First, let’s talk about genetic sex. Genetic sex is your XX or XY; 46, XX being female, 46, XY being male.
That sex usually and typically determines your gonadal sex. Gonads can be either ovaries or testes.
Those ovaries or testes make hormones. The hormone production during fetal development
or the hormone production during puberty will determine external phenotype.
Those differences will also be seen in the brain. During fetal production of hormones,
you get sexual differentiation of the external genitalia. That leads to sex assignment
at birth and gender rearing. While at puberty, secondary sexual development is due to the production
of hormones either from the testes or ovaries which leads to gender identity.
The genetic sex determination is made by again, XY in the male or XX in the female.
There are certain genes that are upregulated or downregulated depending on whether
there is the presence of a Y. The Y chromosome encodes SRY. SRY will downregulate the genes
that are important for female development, Wnt4 and Rspo1 and will upregulate Sox9, Fgf9
in the Sertoli cells. While in the female, Sox9 and Fgf9 are not present, therefore, Wnt4 and Rspo1
will be upregulated. This will lead to a female phenotype. In the gonad or in the ovaries of the female,
oogenesis occurs. Oogenesis begins around the fourth week of gestational age.
Around the midgestation, around 20 weeks, you will see that oogonia, the cells that produce eggs
will begin to make follicles. Those follicles will undergo a process called atresia or apoptosis
or programmed cell death which will decrease the number of follicles that are present
which will continue to decrease throughout the life of the female fetus.
Now, depending on whether or not you have Sertoli cells that make AMH or anti-Müllerian hormone,
you will develop either paramesonephros in the female or mesonephros in the male.
We both though start out with an indifferentiated stage. In the female, paramesonephros
equals the Müllerian duct. In the male, the mesonephros equals the Wolffian duct.
So normally in the female, you don’t have AMH produced by the Sertoli cells.
Therefore, you make fallopian tubes a uterus and the upper third of the vagina.
However, if you are male, you do produce AMH from the Sertoli cells. Those Sertoli cells inhibit
Müllerian development or paramesonephros. In the male, you will see mesonephric ducts
which lead to the epididymis, the vas deferens, and the urethra. Now, if your gonads
produce testosterone or estrogen, that will make your phenotypic sex or the sex that you show
with your external differentiated genitalia. In the female, the glans penis will become the clitoris.
The labioscrotal ridge will actually not fuse and there will be an introitus for the vagina.
You will have a labia minora and a labia majora. However in the male, testosterone, DHT to be specific
causes the glans to become the penis. You will see that the labioscrotal swellings will become the scrotum
and that there will be a fusion of the labioscrotal folds so that you have a penile raphe.
In the female fetus in the first trimester, germ cell migration occurs.
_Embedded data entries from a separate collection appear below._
Lemma check_calls P fuel Bus Path :
  (forall m, P (Sd (SdMsgRead m "uoss")) /\ P (Sd (SdMsgUnref m))) ->
  P (Sd (SdProcess Bus)) -> (forall t, P (Sd (SdWait Bus t))) ->
  all_calls P (check fuel Bus Path).
Proof.
  intros Hm Hp Hw. unfold check. calls_walk. generalize (Build_Flags false false).
  induction fuel as [|fuel IH]; intros f; cbn [check_loop];
    unfold SDBus_process, matchSignalAsyncCallback, Callback, SDBusMessage_read,
      SDBusMessage_destroy, SDBus_wait; calls_walk; try apply Hm; auto.
Qed.

(** [enter] talks to sd-bus only. *)
Lemma enter_calls (P : call -> Prop) fuel Cid s : (forall c, P (Sd c)) -> all_calls P (enter fuel Cid s).
Proof.
  intros HP. unfold enter, open_bus, defaultUser, defaultSystem, scope_exit, enter_with_bus, setup,
    matchSignalAsync, methodCall, fill_message, SDBus_call, openContainer, closeContainer,
    SDBusMessage_read, SDBusMessage_append, SDBusMessage_destroy, SDBus_destroy.
  repeat first [apply on_ok_calls; [| |intros ?] | progress calls_walk | apply check_calls]; done.
Qed.

Lemma enter_with_bus_idle fuel Id s b :
  all_calls (idle bus_rel (Held b)) (enter_with_bus fuel Id s b).
Proof.
  assert (forall r, bus_use (Held b) b = r -> r = Some (Held b)) as Hu
    by (cbn; rewrite Z.eqb_refl; congruence).
  unfold enter_with_bus, setup, matchSignalAsync, methodCall, fill_message, SDBus_call,
    openContainer, closeContainer, SDBusMessage_read, SDBusMessage_append, SDBusMessage_destroy.
  repeat first [apply on_ok_calls; [| |intros ?] | progress calls_walk | apply check_calls];
    try (by split; intros ?); intros; try intros ?; first [done | by apply Hu].
Qed.

End Bus.

(** ** Sequences that may fail *)

Section Enter.
Context `{SJ : Simdjson}.

Lemma on_ok_accepts {A B} h (p : prog (expected A)) cl (k : A -> prog (expected B)) Q :
  (forall e h', Q (inl e) h') ->
  accepts hist_step h p (λ r h', forall a, r = inr a -> accepts hist_step h' (k a) Q) ->
  accepts hist_step h (on_ok p cl k) Q.
Proof.
  intros HQ Hp. unfold on_ok. apply accepts_bind. eapply accepts_mono; [|exact Hp].
  intros [e|a] h' Hk; [|by apply Hk]. apply accepts_bind, accepts_hist_any. intros. apply HQ.
Qed.

Lemma on_ok_skip {A B} h (p : prog (expected A)) cl (k : A -> prog (expected B)) Q :
  (forall e h', Q (inl e) h') -> (forall a h', accepts hist_step h' (k a) Q) ->
  accepts hist_step h (on_ok p cl k) Q.
Proof. intros HQ Hk. apply on_ok_accepts, accepts_hist_any; auto. Qed.

(** The reply to StartTransientUnit named a job and the job is done. *)
Definition job_done (h : list event) : Prop :=
  exists bus msg reply Err Err' ErrNo Object,
    (existT (P := resp) (Sd (SdCall bus msg 0)) (Err, reply, ErrNo) : event) ∈ h /\
    (existT (P := resp) (Sd (SdMsgRead reply "o")) (Err', [AStr Object]) : event) ∈ h /\
    0 <= Err /\ 0 <= Err' /\ done_seen Object h.
Lemma acc_in_ordinary {A} H (p : prog A) : all_calls (λ c, ordinary c = true) p -> acc_in H p.
Proof. intros Hp. apply acc_in_idles. eapply all_calls_mono; [|exact Hp]. intros c Hc st. by apply ordinary_idle. Qed.

Lemma acc_in_bind {A B} H (p : prog A) (f : A -> prog B) :
  acc_in H p -> (forall a, acc_in H (f a)) -> acc_in H (p ≫= f).
Proof.
  intros Hp Hf H' HH. eapply accepts_seq; [by apply Hp|]. intros a [H1|] HH1; [by apply Hf|by apply acc_chaos].
Qed.

Lemma acc_in_use {A} H c fd (f : resp c -> prog A) :
  (forall st r, fd_step st (existT (P := resp) c r) = fd_use st fd) -> fd ∈ H ->
  (forall r, acc_in H (f r)) -> acc_in H (do_call c ≫= f).
Proof. intros Hc Hfd Hf H' HH. apply (acc_use _ _ fd); [done|set_solver|]. intros r. by apply Hf. Qed.

Lemma acc_in_ensure H (b : bool) p : acc_in H p -> acc_in H (ensure b p).
Proof. intros Hp. destruct b; [done|apply acc_in_ret]. Qed.

Lemma enter_namespaces_in b H : acc_in H (enter_namespaces b).
Proof.
  intros H' HH. eapply accepts_mono; [|apply enter_namespaces_acc]. intros ok [H1|]; [|done]. cbn. set_solver.
Qed.

Lemma wait_exec_fifo_in fd H : fd ∈ H -> acc_in H (wait_exec_fifo fd).
Proof.
  intros Hfd. unfold wait_exec_fifo. destruct (fd <? 0); [apply acc_in_ret|]. destruct (FD_SETSIZE <=? fd); [by intros H' HH|].
  apply (acc_in_use _ _ fd); [done..|]. intros r. destruct (ret r <? 0); [apply acc_in_ret|].
  apply (acc_in_use _ _ fd); [done..|]. intros [r2 t]. destruct (ret r2 <? 0); apply acc_in_ret.
Qed.

Lemma run_container_in fuel Cid PidFile s SFile fd H : fd ∈ H -> acc_in H (run_container fuel Cid PidFile s SFile fd).
Proof.
  intros Hfd. unfold run_container.
  apply acc_in_bind; [apply acc_in_ordinary, atomicCreate_ordinary; calls_walk; done|]. intros ok. apply acc_in_ensure.
  apply acc_in_bind; [apply acc_in_ordinary, setCreated_ordinary|]. intros s'.
  apply acc_in_bind; [apply enter_namespaces_in|]. intros ok'. apply acc_in_ensure.
  apply acc_in_bind; [apply acc_in_ordinary, enter_ordinary|]. intros [e|[]]; [apply acc_in_ret|].
  apply acc_in_bind; [apply acc_in_ordinary, publish_ordinary|]. intros ok2. apply acc_in_ensure.
  apply acc_in_bind; [by apply wait_exec_fifo_in|]. intros ok3. apply acc_in_ensure.
  apply acc_in_ordinary, execute_ordinary.
Qed.
Lemma publish_life fuel s ph ph' pend fifo :
  publishes Id Path ph s ph' ->
  acc (Life ph pend fifo) (publish fuel StateFile s)
    (λ ok l, life_phase l = (if (ok : bool) then ph' else ph) /\ life_fifo l = fifo).
Proof.
  intros Hp. unfold publish, atomicUpdateFile. apply regular_skip. intros [[] ?]; [|by split].
  apply (writeTempAndRename_life _ _ _ (λ t, t = State_print s)); [by split|].
  intros tmp text ->. by apply life_publish.
Qed.

Lemma create_life fuel s ph ph' pend fifo :
  publishes Id Path ph s ph' ->
  acc (Life ph pend fifo) (atomicCreateAndWriteFile fuel StateFile (mret (State_print s)))
    (λ ok l, life_phase l = (if (ok : bool) then ph' else ph) /\ life_fifo l = fifo).
Proof.
  intros Hp. unfold atomicCreateAndWriteFile. apply regular_skip. intros [[] ?]; [by split|].
  apply (writeTempAndRename_life _ _ _ (λ t, t = State_print s)); [by split|].
  intros tmp text ->. by apply life_publish.
Qed.

(** A file other than the state file. *)
Lemma create_other_life fuel File Func ph pend fifo :
  File <> StateFile -> all_calls (λ c, life_other c = true) Func ->
  acc (Life ph pend fifo) (atomicCreateAndWriteFile fuel File Func)
    (λ _ l, life_phase l = ph /\ life_fifo l = fifo).
Proof.
  intros Hne HFunc. unfold atomicCreateAndWriteFile. apply regular_skip. intros [[] ?]; [by split|].
  eapply accepts_mono; [|apply (writeTempAndRename_life _ _ _ (λ _, True) ph ph)].
  - by intros [] l.
  - intros l. eapply accepts_mono; [|by apply life_accepts_other]. by intros ? ? ->.
  - intros tmp text _. apply life_rename_other. by left.
Qed.

(** *** The container process *)

Lemma timestamp_skip {B} l (f : string -> prog B) Q :
  (forall t, acc l (f t) Q) -> acc l (timestamp ≫= f) Q.
Proof.
  intros Hf. apply life_skip; [|done]. unfold timestamp. calls_walk; [done|].
  by destruct (format_time _).
Qed.

Lemma enter_other fuel Cid s : all_calls (λ c, life_other c = true) (enter fuel Cid s).
Proof. by apply enter_calls. Qed.

Lemma enter_namespaces_other b : all_calls (λ c, life_other c = true) (enter_namespaces b).
Proof.
  assert (forall l f, all_calls (λ c, life_other c = true) (collect_namespaces l f)) as Hc.
  { induction l as [|Desc l IH]; intros f; cbn [collect_namespaces]; [done|].
    unfold UpdateFlags. calls_walk; try done. by destruct (namespace_flag _). }
  assert (forall l, all_calls (λ c, life_other c = true) (join_namespaces l)) as Hj
    by (induction l as [|[] l IH]; cbn [join_namespaces]; calls_walk; done).
  unfold enter_namespaces. calls_walk; done.
Qed.

(** The exit code of the process: that of the published state, or a failure. *)
Definition exit_ok (code : Z) (l : life) : Prop :=
  match life_phase l with PhStopped s => code = ExitCode s | _ => code = EXIT_FAILURE end.

Lemma setCreated_seq {B} l s (k : State -> prog B) Q :
  (forall t pid, acc l (k (to_created s t pid)) Q) -> acc l (setCreated s ≫= k) Q.
Proof.
  intros Hk. apply accepts_bind. unfold setCreated. apply timestamp_skip. intros t.
  apply accepts_idle_call; [by apply life_other_idle|]. intros r. apply Hk.
Qed.

Lemma setRunning_seq {B} l s (k : State -> prog B) Q :
  (forall t, acc l (k (to_running s t)) Q) -> acc l (setRunning s ≫= k) Q.
Proof. intros Hk. apply accepts_bind. apply timestamp_skip. intros t. apply Hk. Qed.

Lemma setStopped_seq {B} l s code (k : State -> prog B) Q :
  (forall t, acc l (k (to_stopped s code t)) Q) -> acc l (setStopped s code ≫= k) Q.
Proof. intros Hk. apply accepts_bind. apply timestamp_skip. intros t. apply Hk. Qed.

Lemma execute_life fuel s pend fifo :
  acc (Life (PhWoken s) pend fifo) (execute fuel s StateFile) exit_ok.
Proof.
  unfold execute. apply setRunning_seq. intros t.
  eapply accepts_seq; [apply publish_life, pub_running|].
  intros [] [ph pend1 fifo1] [Hph _]; cbn in Hph; subst ph; [|done]. cbn [ensure].
  apply accepts_call. intros Res. eexists. split; [apply life_execute|].
  eapply accepts_seq; [apply (life_accepts_other _ (if Res then _ else _))|].
  { destruct Res; [|done]. calls_walk. done. }
  intros Code ? ->. apply setStopped_seq. intros t2.
  eapply accepts_seq; [apply publish_life, pub_stopped|].
  intros [] [ph pend2 fifo2] [Hph _]; cbn in Hph; subst ph; done.
Qed.

Lemma wait_exec_fifo_life s pend fd :
  0 <= fd ->
  acc (Life (PhCreated s) pend (Some fd)) (wait_exec_fifo fd)
    (λ ok l, life_phase l = (if (ok : bool) then PhWoken s else PhCreated s)).
Proof.
  intros Hfd. unfold wait_exec_fifo. destruct (Z.ltb_spec fd 0); [lia|].
  destruct (FD_SETSIZE <=? fd); [done|].
  apply accepts_idle_call; [by apply life_other_idle|]. intros r. destruct (ret r <? 0); [done|].
  apply accepts_call. intros [r1 data]. destruct (wakes r1) eqn:Hw.
  - eexists. split; [by apply life_wake|]. unfold wakes in Hw. cbn.
    destruct (Z.ltb_spec (ret r1) 0), (Z.leb_spec 0 (ret r1)); try lia; [|done].
    cbn in Hw. by rewrite Hw.
  - eexists. split; [apply life_read|]. unfold wakes in Hw. apply orb_false_iff in Hw as [Hw1 Hw2].
    apply Z.leb_gt in Hw1. cbn. destruct (Z.ltb_spec (ret r1) 0); [|lia]. by rewrite Hw2.
Qed.

Lemma run_container_life fuel Cid PidFile s pend fd :
  PidFile <> StateFile -> 0 <= fd ->
  acc (Life (PhCreating s) pend (Some fd)) (run_container fuel Cid PidFile s StateFile fd) exit_ok.
Proof.
  intros Hpid Hfd. unfold run_container.
  eapply accepts_seq; [apply create_other_life; [done|by calls_walk]|].
  intros ok [ph pend1 fifo1] [Hph Hfifo]; cbn in Hph, Hfifo; subst. destruct ok; [|done].
  cbn [ensure]. apply setCreated_seq. intros t pid.
  apply life_skip; [apply enter_namespaces_other|]. intros []; [|done]. cbn [ensure].
  apply life_skip; [apply enter_other|]. intros [|]; [done|].
  eapply accepts_seq; [apply publish_life, pub_created|].
  intros ok [ph pend2 fifo2] [Hph Hfifo]; cbn in Hph, Hfifo; subst. destruct ok; [|done].
  cbn [ensure]. eapply accepts_seq; [by apply wait_exec_fifo_life|].
  intros [] [ph pend3 fifo3] Hph; cbn in Hph; subst; [|done]. apply execute_life.
Qed.

Lemma doRunInternal_life fuel Cid PidFile s pend fd :
  PidFile <> StateFile -> 0 <= fd ->
  acc (Life (PhCreating s) pend (Some fd)) (doRunInternal fuel Cid PidFile s StateFile fd)
    (λ code l, exit_ok code l \/ life_phase l = PhCreating s).
Proof.
  intros Hpid Hfd. unfold doRunInternal.
  apply life_skip.
  { unfold prepare_wasi. calls_walk; try done; [by destruct (Args _)|].
    induction (Cmds (Config s)); cbn [for_each_call]; calls_walk; done. }
  intros WasmPath. apply life_skip.
  { unfold compile_module, compile_child, wait_compiler. calls_walk; done. }
  intros [SoPath|]; [|by right].
  do 3 (apply accepts_idle_call; [by apply life_other_idle|]; intros []; [cbn [ensure]|by right]).
  apply accepts_idle_call; [by apply life_other_idle|]. intros r.
  destruct (ret r <? 0); [by right|]. destruct (0 <? ret r); [by right|].
  eapply accepts_mono; [|by apply run_container_life]. by left.
Qed.

End Refinement.

Section Create.
Context `{SJ : Simdjson} (Id Path StateFile FifoFile : string).
Local Abbreviation acc := (accepts (life_step Id Path StateFile FifoFile)).

Lemma scope_exit_skip {A} l (body : prog A) fin Q :
  (forall a, all_calls (λ c, life_other c = true) (fin a)) ->
  acc l body Q -> acc l (scope_exit body fin) Q.
Proof.
  intros Hfin Hbody. unfold scope_exit. eapply accepts_seq; [exact Hbody|].
  intros a l' HQ. by apply life_skip.
Qed.

Lemma close_fd_other fd : all_calls (λ c, life_other c = true) (close_fd fd).
Proof. unfold close_fd. calls_walk. done. Qed.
You can also see
that there is development of the external genitalia. The Wolffian ducts should degenerate
leading then to the second trimester. There is development of a uterus and onto the vagina.
Now, let’s look at male development. In the first trimester, you see that there is germ cell migration,
spermatogenic cords. There’s also Leydig cell development which will make testosterone.
There’s differentiation of the external genitalia. There’s also Wolffian duct differentiation.
Remember that the paramesonephros or the Müllerian ducts will regress. You see here
in the second trimester that we have testosterone synthesis. That will cause the growth
of the external genitalia and the descent of the testes from the abdomen into the scrotum.
Normally, you’ll see pediatricians will check for the descent of testes at the time of birth.